A single number is required: how many lines in the data below contain "facade".

__Input data__
■ ■ ■
(** * redditCRUD: the Reddit facade and its Streamlit front end

    A shallow embedding of [RedditManager.py] (credential loading and the
    five post operations) and of [app.py] (one run of the Streamlit
    script), followed by the properties the specification states about
    them.

    Python exceptions do not roll the program state back, so the
    computations below are state transformers that return either a
    value or a raised exception, with the state kept in both cases. *)

From stdpp Require Import base option list strings gmap pretty.
From Stdlib Require Import ZArith Lia.

Local Open Scope string_scope.
Local Open Scope Z_scope.

(** ** Exceptions and results *)

(** A Python exception object: its class name and the text that
    [str(e)] gives.  Every exception modelled here derives from
    [Exception], which is what the facade's handlers catch. *)
Record exn := Exn { exn_class : string; exn_msg : string }.

Definition ValueError (msg : string) : exn := Exn "ValueError" msg.
Definition NameError (name : string) : exn :=
  Exn "NameError" ("name '" +:+ name +:+ "' is not defined").
Definition KeyError (key : string) : exn := Exn "KeyError" ("'" +:+ key +:+ "'").
Definition AttributeError (msg : string) : exn := Exn "AttributeError" msg.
■ ■ ■
__Task solution__
2